UCL Faculty of Medical Sciences


Claire's story

Claire was referred to UCLH's CAR T-cell therapy trial after a difficult experience with a bone marrow transplant. She says it saved her life.

Claire, 51

1 February 2023

Initially, Claire didn’t realise back pain could be a symptom of leukaemia. But the pain got worse, and she was constantly feeling tired.

In June 2015, after hospital tests revealed compression fractures in her spine, Claire's leukaemia was diagnosed. She began chemotherapy within days. Following this, she also underwent a bone marrow transplant. It was a difficult time. 

"It was horrible, I'll be honest," she says. "It was the most horrible thing I’ve ever had to do."

Although unpleasant, the treatment initially worked, and Claire was in remission. However, in 2019, the back pain returned. She went for blood tests and an MRI scan: "I came out and there was a message from my consultant, saying to phone her straight away. I did, and she just said 'I'm so sorry, you've got to go in tonight'. So I got home from hospital, I packed a case, and they said 'you've relapsed, it's back' – which was not very nice, but it happens, unfortunately."

Claire started another course of chemotherapy. But her consultant had heard about the CAR T-cell therapy trial running at UCLH. 

Tests for the trial were extensive. As Claire says, "I went up to London and had 23 tubes of blood taken, a biopsy and all sorts", but her results came back and she was able to begin therapy.

She explains the details: "I had six days of what they call conditioning chemo which killed everything off ready for the [CAR T-] cells. Then the first infusion is 100 million cells, which is just a little bag. Then they monitor you really closely to make sure you're not having bad effects or a bad reaction, and after nine days they gave me the other 400 million cells, and then two weeks after that, they said I could go home.

"I got discharged on the Thursday, and had to go back on the Monday.
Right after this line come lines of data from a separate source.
(** * Session relay of the chat/call signalling server

    A shallow embedding of the server half of [src/services/webRTC.js]
    (the WebSocket handlers and the four in-memory registries), followed by
    the properties of the specification that were checked against it.

    Conventions of the embedding:
    - a JS [Map] is an association list in insertion order ([Map_get],
      [Map_set], [Map_delete]);
    - an envelope field is a string or absent ([field]); truthiness is
      [truthy]; a username is any JSON value or absent ([name]), since the
      code compares it with [===] ([strict_equal]) whatever it is;
    - arrays that the code shares between objects ([room.participants],
      [call.participants]) live in [arrayHeap] and are named by an index;
      user objects, shared between [users] and [clients], live in
      [userHeap];
    - a WebSocket is named by the client id of its connection, its
      [readyState] is kept in [sockets];
    - [ws.send(JSON.stringify(m))] is recorded as an output [Sent ws m],
      the payload being the value of [m] at the time of the call;
    - [generateId()] and [new Date().toISOString()] are inputs of the
      handler that calls them ([gen], [now]); the clock is read once per
      event. *)

From stdpp Require Import base list strings pretty.

Local Open Scope string_scope.
Local Open Scope list_scope.
Local Open Scope nat_scope.

(** ** JS [Map] with insertion order *)

Section js_map.
Context {K V : Type} `{EqDecision K}.

Fixpoint Map_get (k : K) (m : list (K * V)) : option V :=
  match m with
  | [] => None
  | (k', v) :: m' => if decide (k' = k) then Some v else Map_get k m'
  end.

Definition Map_has (k : K) (m : list (K * V)) : bool :=
  match Map_get k m with Some _ => true | None => false end.

(** [set] keeps the position of an existing key and appends a new one. *)
Fixpoint Map_set (k : K) (v : V) (m : list (K * V)) : list (K * V) :=
  match m with
  | [] => [(k, v)]
  | (k', v') :: m' =>
      if decide (k' = k) then (k, v) :: m' else (k', v') :: Map_set k v m'
  end.

Definition Map_delete (k : K) (m : list (K * V)) : list (K * V) :=
  filter (λ kv, kv.1 ≠ k) m.

End js_map.

(** ** Values *)

(** A field of an envelope: absent ([undefined]) or a string. *)
Definition field := option string.

Definition truthy (f : field) : bool :=
  match f with
  | Some v => negb (bool_decide (v = ""))
  | None => false
  end.

(** Template-literal rendering of a field. *)
Definition render (f : field) : string :=
  match f with Some v => v | None => "undefined" end.

(** [a.includes(x)] *)
Definition includes (x : field) (a : list field) : bool :=
  bool_decide (x ∈ a).

(** [a.slice(-n)] *)
Definition slice_last {A} (n : nat) (a : list A) : list A :=
  drop (length a - n) a.

Inductive readyState := CONNECTING | OPEN | CLOSING | CLOSED.

#[global] Instance readyState_eq_dec : EqDecision readyState.
Proof. solve_decision. Defined.

(** A JSON value as [JSON.parse] returns it. A number is given by its
    canonical rendering ([String(x)]): two parsed numbers are [===] exactly
    when they render alike. *)
#[warnings="-register-all"]
Inductive json :=
| JNull
| JBool (b : bool)
| JNumber (repr : string)
| JString (s : string)
| JArray (elems : list json)
| JObject (members : list (string * json)).

#[global] Instance json_eq_dec : EqDecision json.
Proof.
  refine (fix go (a b : json) {struct a} : Decision (a = b) :=
    match a, b with
    | JNull, JNull => left _
    | JBool x, JBool y => cast_if (decide (x = y))
    | JNumber x, JNumber y => cast_if (decide (x = y))
    | JString x, JString y => cast_if (decide (x = y))
    | JArray l, JArray l' => cast_if (@list_eq_dec _ go l l')
    | JObject l, JObject l' =>
        cast_if (@list_eq_dec _ (@prod_eq_dec _ _ _ go) l l')
    | _, _ => right _
    end); abstract congruence.
Defined.

(** A username: absent ([undefined]) or any JSON value. *)
Definition name := option json.

(** [stored === parsed], where [parsed] comes out of the message being
    handled: [undefined], [null], booleans, numbers and strings are compared
    by value; an array or an object is a reference, and the one just parsed
    is a new one, equal to nothing that is stored. *)
Definition strict_equal (stored parsed : name) : bool :=
  match stored, parsed with
  | None, None => true
  | Some JNull, Some JNull => true
  | Some (JBool a), Some (JBool b) => bool_decide (a = b)
  | Some (JNumber a), Some (JNumber b) => bool_decide (a = b)
  | Some (JString a), Some (JString b) => bool_decide (a = b)
  | _, _ => false
  end.

(** The usernames that [===] compares by value. *)
Definition by_value (n : name) : bool :=
  match n with
  | Some (JArray _) | Some (JObject _) => false
  | _ => true
  end.

(** [a.join(sep)] on strings. *)
Fixpoint join (sep : string) (l : list string) : string :=
  match l with
  | [] => ""
  | [x] => x
  | x :: l' => String.append x (String.append sep (join sep l'))
  end.

(** Template-literal rendering of a JSON value: an array renders as its
    elements joined by commas, with [null] elements left empty. *)
Fixpoint render_json (v : json) : string :=
  match v with
  | JNull => "null"
  | JBool b => if b then "true" else "false"
  | JNumber repr => repr
  | JString s => s
  | JArray elems =>
      join ","
        (List.map (λ e, match e with JNull => "" | _ => render_json e end) elems)
  | JObject _ => "[object Object]"
  end.

Definition render_name (n : name) : string :=
  match n with Some v => render_json v | None => "undefined" end.

(** References into [userHeap] and [arrayHeap]. *)
Abbreviation uref := nat.
Abbreviation aref := nat.

Record user := mkUser {
  user_id : string;
  user_username : name;
  user_avatar : string;
  user_status : field;
  user_lastSeen : string }.

Record client := mkClient {
  ws : string;
  client_user : uref }.

Record messageData := mkMessage {
  msg_id : string;
  msg_from : string;
  msg_to : field;
  msg_content : field;
  msg_messageType : string;
  msg_timestamp : string;
  msg_roomId : field }.

(** A room; [P] is how the participant array is held: by reference in the
    registry, by value once serialised. *)
Record room_ (P : Type) := mkRoom {
  room_id : field;
  room_name : string;
  participants : P;
  messages : list messageData;
  createdAt : string }.
Arguments mkRoom {P}.
Arguments room_id {P}.
Arguments room_name {P}.
Arguments participants {P}.
Arguments messages {P}.
Arguments createdAt {P}.

Definition room := room_ aref.
Definition roomView := room_ (list field).

Inductive callStatus := ringing | active | rejected | ended.

#[global] Instance callStatus_eq_dec : EqDecision callStatus.
Proof. solve_decision. Defined.

Record call_ (P : Type) := mkCall {
  call_id : string;
  initiator : string;
  call_participants : P;
  callType : field;
  call_status : callStatus;
  startTime : string;
  call_roomId : field;
  answeredBy : option string;
  answerTime : option string;
  rejectedBy : option string;
  endTime : option string;
  endedBy : option string }.
Arguments mkCall {P}.
Arguments call_id {P}.
Arguments initiator {P}.
Arguments call_participants {P}.
Arguments callType {P}.
Arguments call_status {P}.
Arguments startTime {P}.
Arguments call_roomId {P}.
Arguments answeredBy {P}.
Arguments answerTime {P}.
Arguments rejectedBy {P}.
Arguments endTime {P}.
Arguments endedBy {P}.

Definition call := call_ aref.
Definition callView := call_ (list field).

(** ** Envelopes and server events *)

Inductive envelope :=
| USER_REGISTER (username : name) (avatar : field)
| USER_LOGIN (username : name)
| GET_USERS
| SEND_MESSAGE (to content messageType roomId : field)
| JOIN_ROOM (roomId roomName : field)
| LEAVE_ROOM (roomId : field)
| INITIATE_CALL (to callType roomId : field)
| ANSWER_CALL (callId : field)
| REJECT_CALL (callId : field)
| END_CALL (callId : field)
| WEBRTC (kind : string) (to callId : field) (opaque : string)
| TYPING (kind : string) (to roomId : field)
| USER_STATUS_CHANGE (status : field)
| UNKNOWN (kind : string).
And I think there was 'NED', which means 'no evidence of disease'." Claire returned to London once a month to be monitored, but she was, and still is, in remission

For Claire, CAR T-cell therapy was much easier than her bone marrow transplant. 

"I met a lady in the waiting room when I was going for a check-up, and she was being admitted that day. I said 'don't worry about it, it sounds horrible, but in my experience, it really wasn't'. 

"It's difficult, some people will have side effects. I know someone else who had CAR-T who went into intensive care for a few days. But I think me being there cheered this lady up because, apart from having no hair, I looked fairly normal I suppose! I said 'no, I've had it, I was in for five weeks and I was back home again'." 

Claire was happy to share her story to reassure future patients: "UCLH and the CAR-T trial saved my life. In 2019, I could barely walk from the pain. It's nice to be able to give something back."